People say weird things to you when you are an Asian-American. One thing I realize is that for many Korean people, I will never be a true Korean to them. And for many American people, I will never seem a true American to them. Many times in life, people have put me in a ‘box’ which made me question myself: ‘What am I?’
I’ve spent life in the States for the past 20 years. It still hasn’t made me fully American though. I never forget my Korean side. I appreciate my Korean side. Whenever people mention my Korean-ness, it’s a source of pride. Same with my American-ness. When I go to South Korea, I often stand out based on my open-mindedness, frankness and the American-ness engrained in me now. I appreciate my American upbringing as much as I appreciate my Korean upbringing. I’ve had more American mentors of multiple ethnicities than Korean mentors in my life.
The problem is, there’s many “pure” Korean people who don’t seem to get along with me very well. Granted their life arc is very different from me, based on military service, having spent their entire life in Korea and having problems confidently speaking English and so forth. I must rub them the wrong way, or maybe they have trouble relating to me. In the beginning, I felt hurt because they wouldn’t always consider me their own. Eventually I realized something. I don’t have to belong to them to be happy with myself.
On the bright side, There are Koreans who appreciate me. Not all Koreans are close-minded against Korean-Americans. For those people, I’m a unique, special blend. They don’t relate to me just because I’m Korean but because I can offer them a new possibility. By being true to me. Not having to be somebody else. It goes to show that you cannot please all people all the time. Some of the people will accept you all the time for no reason. All the people will accept you at some of the times for no particular reason. But you cannot make all the people accept you all the time.
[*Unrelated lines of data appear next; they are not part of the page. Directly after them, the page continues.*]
Lemma find_lsb_cases w x : 0 <= w ->
  (exists r, lowest w x r /\ find_lsb w x = r) \/ ((forall j, 0 <= j < w -> Z.testbit x j = false) /\ find_lsb w x = minus_one).
Proof.
  intros Hw. destruct (list_find (fun i => Z.testbit x i = true) (seqZ 0 w)) as [[i r]|] eqn:E.
  - left. apply list_find_Some in E as ([-> Hi]%lookup_seqZ & Hb & Hlow).
    assert (lowest w x (0 + Z.of_nat i)) as Hl.
    { split_and!; [lia|lia|done|]. intros j Hj. apply not_true_iff_false. apply (Hlow (Z.to_nat j)); [apply lookup_seqZ|]; lia. }
    eexists. split; [exact Hl|]. by apply find_lsb_lowest.
  - right. apply list_find_None in E. rewrite list.Forall_forall in E.
    assert (forall j, 0 <= j < w -> Z.testbit x j = false) as Hx.
    { intros j Hj. apply not_true_iff_false, E, elem_of_seqZ. lia. }
    split; [done|]. by apply find_lsb_none.
Qed.

Section halves.
Variable x : Z.
Hypothesis Hx : 0 <= x < 2 ^ 64.
Let lo := x mod 2 ^ 32.
Let hi := Z.shiftr x 32 mod 2 ^ 32.

Lemma halves_bounds : 0 <= lo < 2 ^ 32 /\ 0 <= hi < 2 ^ 32 /\ x = lo + 2 ^ 32 * hi.
Proof.
  unfold lo, hi. rewrite Z.shiftr_div_pow2 by lia.
  rewrite (Z.mod_small (x / 2 ^ 32)) by (split; [apply Z.div_pos; lia|apply Z.div_lt_upper_bound; lia]).
  pose proof (Z.div_mod x (2 ^ 32) ltac:(lia)). pose proof (Z.mod_pos_bound x (2 ^ 32) ltac:(lia)). split_and!; try lia.
Qed.

Lemma testbit_lo j : 0 <= j < 32 -> Z.testbit lo j = Z.testbit x j.
Proof. intros Hj. apply Z.mod_pow2_bits_low. lia. Qed.
Lemma testbit_hi j : 0 <= j < 32 -> Z.testbit hi j = Z.testbit x (j + 32).
Proof. intros Hj. unfold hi. by rewrite Z.mod_pow2_bits_low, Z.shiftr_spec by lia. Qed.

Lemma or_32 r : 0 <= r < 32 -> Z.lor r 32 = r + 32.
Proof.
  intros Hr. rewrite (Z.add_nocarry_lxor r 32), Z.lxor_lor; [done|..];
    (apply Z.bits_inj'; intros i Hi; rewrite Z.land_spec, Z.bits_0, (Z.pow2_bits_eqb 5) by lia;
     destruct (Z.eqb_spec 5 i) as [<-|]; [|by rewrite andb_false_r]; by rewrite (testbit_above 5 r)).
Qed.

Lemma low_of_halves : Z.min (find_lsb 32 lo) (Z.lor (find_lsb 32 hi) 32) = find_lsb 64 x.
Proof.
  destruct (find_lsb_cases 32 lo) as [(r & (Hr & Hb & Hlow) & ->)|[Hlo ->]]; [lia| |];
    destruct (find_lsb_cases 32 hi) as [(q & (Hq & Hc & Hlow') & ->)|[Hhi ->]]; try lia.
  - rewrite or_32, Z.min_l by lia. symmetry. apply find_lsb_lowest. split; [lia|]. rewrite <- testbit_lo by lia. split; [done|].
    intros j Hj. rewrite <- testbit_lo by lia. apply Hlow; lia.
  - change (Z.lor minus_one 32) with minus_one. rewrite Z.min_l by (unfold minus_one; lia). symmetry.
    apply find_lsb_lowest. split; [lia|]. rewrite <- testbit_lo by lia. split; [done|].
    intros j Hj. rewrite <- testbit_lo by lia. apply Hlow; lia.
  - rewrite or_32, Z.min_r by (unfold minus_one; lia). symmetry. apply find_lsb_lowest. split; [lia|].
    rewrite <- testbit_hi by lia. split; [done|]. intros j Hj. destruct (Z.lt_ge_cases j 32).
    + rewrite <- testbit_lo by lia. apply Hlo; lia.
    + replace j with (j - 32 + 32) by lia. rewrite <- testbit_hi by lia. apply Hlow'. lia.
  - change (Z.lor minus_one 32) with minus_one. rewrite Z.min_l by lia. symmetry. apply find_lsb_none. intros j Hj.
    destruct (Z.lt_ge_cases j 32).
    + rewrite <- testbit_lo by lia. apply Hlo; lia.
    + replace j with (j - 32 + 32) by lia. rewrite <- testbit_hi by lia. apply Hhi. lia.
Qed.

Lemma find_umsb_range v : 0 <= v < 2 ^ 32 -> find_umsb v = minus_one /\ v = 0 \/ 0 <= find_umsb v < 32 /\ 0 < v.
Proof.
  intros Hv. unfold find_umsb. destruct (Z.eqb_spec v 0); [by left|]. right.
  pose proof (Z.log2_nonneg v). pose proof (proj1 (Z.log2_lt_pow2 v 32 ltac:(lia)) (proj2 Hv)). lia.
Qed.

Lemma high_of_halves : ext_binary GLSLstd450SMax 32 (find_umsb lo) (Z.lor (find_umsb hi) 32) = Some (find_umsb x).
Proof.
  pose proof halves_bounds as (Hlo & Hhi & Hsum).
  assert (forall v, 0 <= v < 64 -> signed 32 v = v) as Hsmall.
  { intros v Hv. unfold signed, wrap. rewrite Z.mod_small by lia. by rewrite (proj2 (Z.leb_gt _ _)) by lia. }
  unfold ext_binary. change (GLSLstd450SMax =? GLSLstd450UMin) with false. change (GLSLstd450SMax =? GLSLstd450SMax) with true.
  cbv iota. f_equal.
  destruct (find_umsb_range hi Hhi) as [[E0 E]|[Hr Hp]].
  - rewrite E0. change (Z.lor minus_one 32) with minus_one. change (signed 32 minus_one) with (-1).
    assert (find_umsb x = find_umsb lo) as -> by (f_equal; lia). destruct (find_umsb_range lo Hlo) as [[-> _]|[Hr _]]; [done|].
    rewrite Hsmall, Z.max_l by lia. apply Z.mod_small. lia.
  - rewrite or_32 by done. assert (find_umsb x = find_umsb hi + 32) as Ex.
    { unfold find_umsb. rewrite !(proj2 (Z.eqb_neq _ _)) by lia. apply Z.log2_unique.
      - pose proof (Z.log2_nonneg hi). lia.
      - pose proof (Z.log2_spec hi Hp) as [H1 H2]. pose proof (Z.log2_nonneg hi).
        rewrite <- Z.add_succ_l, !Z.pow_add_r by lia. nia. }
    rewrite Ex, (Hsmall (_ + 32)) by lia. rewrite Z.max_r; [apply Z.mod_small; lia|].
    destruct (find_umsb_range lo Hlo) as [[-> _]|[Hr' _]]; [change (signed 32 minus_one) with (-1); lia|rewrite Hsmall by lia; lia].
Qed.
End halves.

(** The sign folded into both halves: a negative number becomes its complement. *)
Definition fold (x : Z) : Z := if x <? 2 ^ 63 then x else 2 ^ 64 - 1 - x.
Definition sign_word (hi : Z) : Z := wrap 32 (Z.shiftr (signed 32 hi) 31).

Lemma xor_ones v : 0 <= v < 2 ^ 32 -> Z.lxor v minus_one = 2 ^ 32 - 1 - v.
Proof.
  intros Hv. change minus_one with (Z.ones 32). change (2 ^ 32 - 1) with (Z.ones 32).
  assert (Z.log2 v < 32) by (destruct (Z.eq_dec v 0) as [->|]; [done|apply Z.log2_lt_pow2; lia]).
  rewrite <- Z.ldiff_ones_l_low by lia. symmetry. apply Z.sub_nocarry_ldiff, Z.ldiff_ones_r_low; lia.
Qed.

Section fold.
Variable x : Z.
Hypothesis Hx : 0 <= x < 2 ^ 64.
Let lo := x mod 2 ^ 32.
Let hi := Z.shiftr x 32 mod 2 ^ 32.

Lemma sign_word_cases : sign_word hi = if x <? 2 ^ 63 then 0 else minus_one.
Proof.
  pose proof (halves_bounds x Hx) as (Hlo & Hhi & Hsum). fold lo hi in Hlo, Hhi, Hsum.
  assert (wrap 32 hi = hi) as Hw by (apply Z.mod_small; lia).
  unfold sign_word, signed. rewrite Hw. change (2 ^ (32 - 1)) with (2 ^ 31).
  destruct (Z.leb_spec (2 ^ 31) hi); destruct (Z.ltb_spec x (2 ^ 63)); try lia; rewrite Z.shiftr_div_pow2 by lia.
  - replace ((hi - 2 ^ 32) / 2 ^ 31) with (-1); [done|]. apply (Z.div_unique_pos _ _ _ (hi - 2 ^ 31)); lia.
  - rewrite Z.div_small by lia. done.
Qed.

Lemma fold_bounds : 0 <= fold x < 2 ^ 64.
Proof. unfold fold. destruct (_ <? _); lia. Qed.

Lemma fold_halves :
  Z.lxor lo (sign_word hi) = fold x mod 2 ^ 32 /\ Z.lxor hi (sign_word hi) = Z.shiftr (fold x) 32 mod 2 ^ 32.
Proof.
  pose proof (halves_bounds x Hx) as (Hlo & Hhi & Hsum). fold lo hi in Hlo, Hhi, Hsum.
  rewrite sign_word_cases. unfold fold. destruct (_ <? _); [by rewrite !Z.lxor_0_r|].
  rewrite !xor_ones, Z.shiftr_div_pow2 by lia. split.
  - apply (Z.mod_unique_pos _ _ (2 ^ 32 - 1 - hi)); lia.
  - rewrite Z.mod_small; [apply (Z.div_unique_pos _ _ _ (2 ^ 32 - 1 - lo)); lia|].
    split; [apply Z.div_pos; lia|apply Z.div_lt_upper_bound; lia].
Qed.

Lemma find_smsb_fold : find_smsb 64 x = find_umsb (fold x).
Proof. done. Qed.
End fold.

(** * Operations on words and pairs of words *)

Section evaluates.
Variables (K : list fact) (id t : Z).

Lemma evaluates_ext1 g code x w s u r :
  Ext g ∈ K -> Glob t OpTypeInt [w; s] ∈ K -> Val x (VInt u) ∈ K -> ext_unary code w u = Some r ->
  evaluates K (mkInstruction id t OpExtInst [g; code; x]) (VInt r).
Proof.
  intros Hg Ht Hx Hr b e env Hk. destruct (knows_int _ _ _ _ Hk _ _ _ Ht) as (_ & _ & Hw).
  pose proof (knows_value _ _ _ _ Hk _ _ Hx) as Ex. destruct (Hk _ Hg) as [Hz ->].
  unfold eval_operation. simpl. rewrite Hw, Ex. simpl. rewrite (proj2 (Z.eqb_neq g 0)), Z.eqb_refl by done. simpl. by rewrite Hr.
Qed.

Section pair.
Variables (c n w s : Z).
Hypothesis Ht : Glob t OpTypeVector [c; n] ∈ K.
Hypothesis Hc : Glob c OpTypeInt [w; s] ∈ K.

Lemma evaluates_ext1_pair g code x u v r q :
  Ext g ∈ K -> Val x (VComposite [VInt u; VInt v]) ∈ K -> ext_unary code w u = Some r -> ext_unary code w v = Some q ->
  evaluates K (mkInstruction id t OpExtInst [g; code; x]) (VComposite [VInt r; VInt q]).
Proof.
  intros Hg Hx Hr Hq b e env Hk. destruct (knows_vector _ _ _ _ Hk _ _ _ _ _ Ht Hc) as (_ & Hw).
  pose proof (knows_value _ _ _ _ Hk _ _ Hx) as Ex. destruct (Hk _ Hg) as [Hz ->].
  unfold eval_operation. simpl. rewrite Hw, Ex. simpl. rewrite (proj2 (Z.eqb_neq g 0)), Z.eqb_refl by done. simpl. by rewrite Hr, Hq.
Qed.

Lemma evaluates_xor_pair x y u v u' v' :
  Val x (VComposite [VInt u; VInt v]) ∈ K -> Val y (VComposite [VInt u'; VInt v']) ∈ K ->
  evaluates K (mkInstruction id t OpBitwiseXor [x; y]) (VComposite [VInt (Z.lxor u u'); VInt (Z.lxor v v')]).
Proof.
  intros Hx Hy b e env Hk. destruct (knows_vector _ _ _ _ Hk _ _ _ _ _ Ht Hc) as (_ & Hw).
  pose proof (knows_value _ _ _ _ Hk _ _ Hx) as Ex. pose proof (knows_value _ _ _ _ Hk _ _ Hy) as Ey.
  unfold eval_operation, arg. simpl. by rewrite Hw, Ex, Ey.
Qed.

Lemma evaluates_split x u : n = 2 -> Val x (VInt u) ∈ K ->
  evaluates K (mkInstruction id t OpBitcast [x]) (VComposite [VInt (Z.shiftr u 0 mod 2 ^ w); VInt (Z.shiftr u w mod 2 ^ w)]).
Proof.
  intros -> Hx b e env Hk. destruct (knows_vector _ _ _ _ Hk _ _ _ _ _ Ht Hc) as (Hv & _).
  destruct (knows_int _ _ _ _ Hk _ _ _ Hc) as (Hw & _ & _).
  pose proof (knows_value _ _ _ _ Hk _ _ Hx) as Ex. unfold eval_operation, arg. simpl. rewrite Ex. simpl.
  unfold bitcast_value. rewrite Hv, Hw. unfold pieces. simpl. by rewrite Z.mul_0_r, Z.mul_1_r.
Qed.
End pair.

Lemma evaluates_member x l k v : Val x (VComposite l) ∈ K -> l !! Z.to_nat k = Some v -> 0 <= k ->
  evaluates K (mkInstruction id t OpCompositeExtract [x; k]) v.
Proof.
  intros Hx Hl Hk0 b e env Hk. pose proof (knows_value _ _ _ _ Hk _ _ Hx) as Ex.
  unfold eval_operation, arg. simpl. rewrite Ex. simpl. by rewrite (proj2 (Z.leb_le 0 k)).
Qed.

Lemma evaluates_pair x y u v : Val x u ∈ K -> Val y v ∈ K ->
  evaluates K (mkInstruction id t OpCompositeConstruct [x; y]) (VComposite [u; v]).
Proof.
  intros Hx Hy b e env Hk. pose proof (knows_value _ _ _ _ Hk _ _ Hx) as Ex. pose proof (knows_value _ _ _ _ Hk _ _ Hy) as Ey.
  unfold eval_operation. simpl. by rewrite Ex, Ey.
Qed.
Definition switch_case (c : option vref * option vref) : CM Case :=
  b ← derefM c.2;
  node ← node_of b;
  k ← on_llvm (SwitchInst_getCaseValue c);
  v ← integer_value k;
  mret (mkCase (Some node) 0 (u32 v) false).

Definition convert_switch (node : nodref) (term : vref) (cases : list (option vref * option vref)) : CM unit :=
  d ← on_llvm (SwitchInst_getDefaultDest term);
  d ← derefM d;
  default_node ← node_of d;
  c ← on_llvm (SwitchInst_getCondition term);
  c ← derefM c;
  id ← get_id_for_value c;
  l ← mapM_list switch_case cases;
  update_terminator node (set_switch id (mkCase (Some default_node) 0 0 true :: l)).

(** [None] for a terminator that is not supported. *)
Definition convert_terminator (bb : vref) (node : nodref) (has_partial_unroll : bool) : CM (option bool) :=
  term ← terminator_of bb;
  d ← data_of term;
  match d with
  | BranchInst _ _ => x ← convert_branch bb node term has_partial_unroll; mret (Some x)
  | SwitchInst _ _ cases => _ ← convert_switch node term cases; mret (Some has_partial_unroll)
  | ReturnInst v =>
      _ ← update_terminator node (fun t => set_return (return_value t) t);
      x ← on_llvm (ReturnInst_getReturnValue term);
      _ ← match x with
          | Some x => id ← get_id_for_value x; update_terminator node (set_return id)
          | None => mret tt
          end;
      mret (Some has_partial_unroll)
  | UnreachableInst => _ ← update_terminator node set_unreachable; mret (Some has_partial_unroll)
  | _ => mret None
  end.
In a way, many Korean-Americans and Asian-Americans are operating on a scale system, not a binary system. You are not just completely American or completely Korean. Oftentimes, you are an amalgamation of both to a varying degree. You might have spent 1o years of your life in Korea and then 20 years of your life in Connecticut, North Carolina and New York. So Are you Korean now? Are you a New Yorker now? I don’t know. I would say mathematically speaking, 34% Korean, 66% American. In that manner, we retain a piece of the environment around us wherever we grew up in. I know Koreans who spent most of their childhood growing up in Germany, India, Malaysia, Australia, Indonesia, France or the Philippines. It doesn’t make them any less lovable or less respectable. They have their own valuable identity, which is separate from the pure Korean identity. And yet, we share that commonality, as the ‘in-betweeners’ which is also important. That alone is a unique identity in its own way. Being a precious hybrid.
For those of you who might be suffering from identity issues, believe me, it’s not an easy puzzle to solve. Especially if you are half-Asian or multi-racial, I can only imagine how much tougher it is for the outside world to consider you one way and then your internal world trying to express another. In a really funny way, I suffered from color discrimination from my own people based on my unusually dark skin tone growing up in South Korea. I was made fun of, along with my mom and sister growing up.
At the end of the day, the path I believe is “self-acceptance.” Not all Koreans will accept me, and that’s okay. Not all Americans will accept me, and that’s okay. But that doesn’t make you a watered down version of a Korean or a watered down version of an American. I am both of those identities and none of those things. Some people understand this better than anybody, especially those in America who call themselves ‘mutts,’ whose identity is so mixed from several generations of ethnic intermixing. Some people just like to disregard issues surrounding race and ethnicity altogether because it’s much easier to live that way in America.
I’ve recently been reading Professor Stephen Murphy-Shigematsu’s Book “When Half is Whole” which is an amazing read written by a leading scholar on the subject of identity. It’s been one of the best recent books I’ve discovered. He mentions that the 3 steps to living with your multi-ethnic identity is 1) Knowing and feeling different from those around you often in a negative way + 2) Struggle to belong, social pressure to conform and loneliness + 3) ultimate self-acceptance through self-definition of your own identity.
The ‘tweeners are a weird, special bunch. I truly believe that.
In marine biology, there’s a term called “Biodiversity.” Researchers say the most diverse, creative forms of marine life can be seen at the point where two completely different types of ocean currents collide. In that way, multiethnic individuals are like the meeting point where those two ocean currents collide. Throughout history, it is those multiethnic individuals who have given us amazing innovation and creativity only possible through cultural fusion. Jewish-Americans, Italian-Americans, African-Americans, Indian-Americans, Asian-Americans just to name a few.
We can think different from those of our origins who are set in their ways. What will you choose to create with your own fusion? The world is your oyster.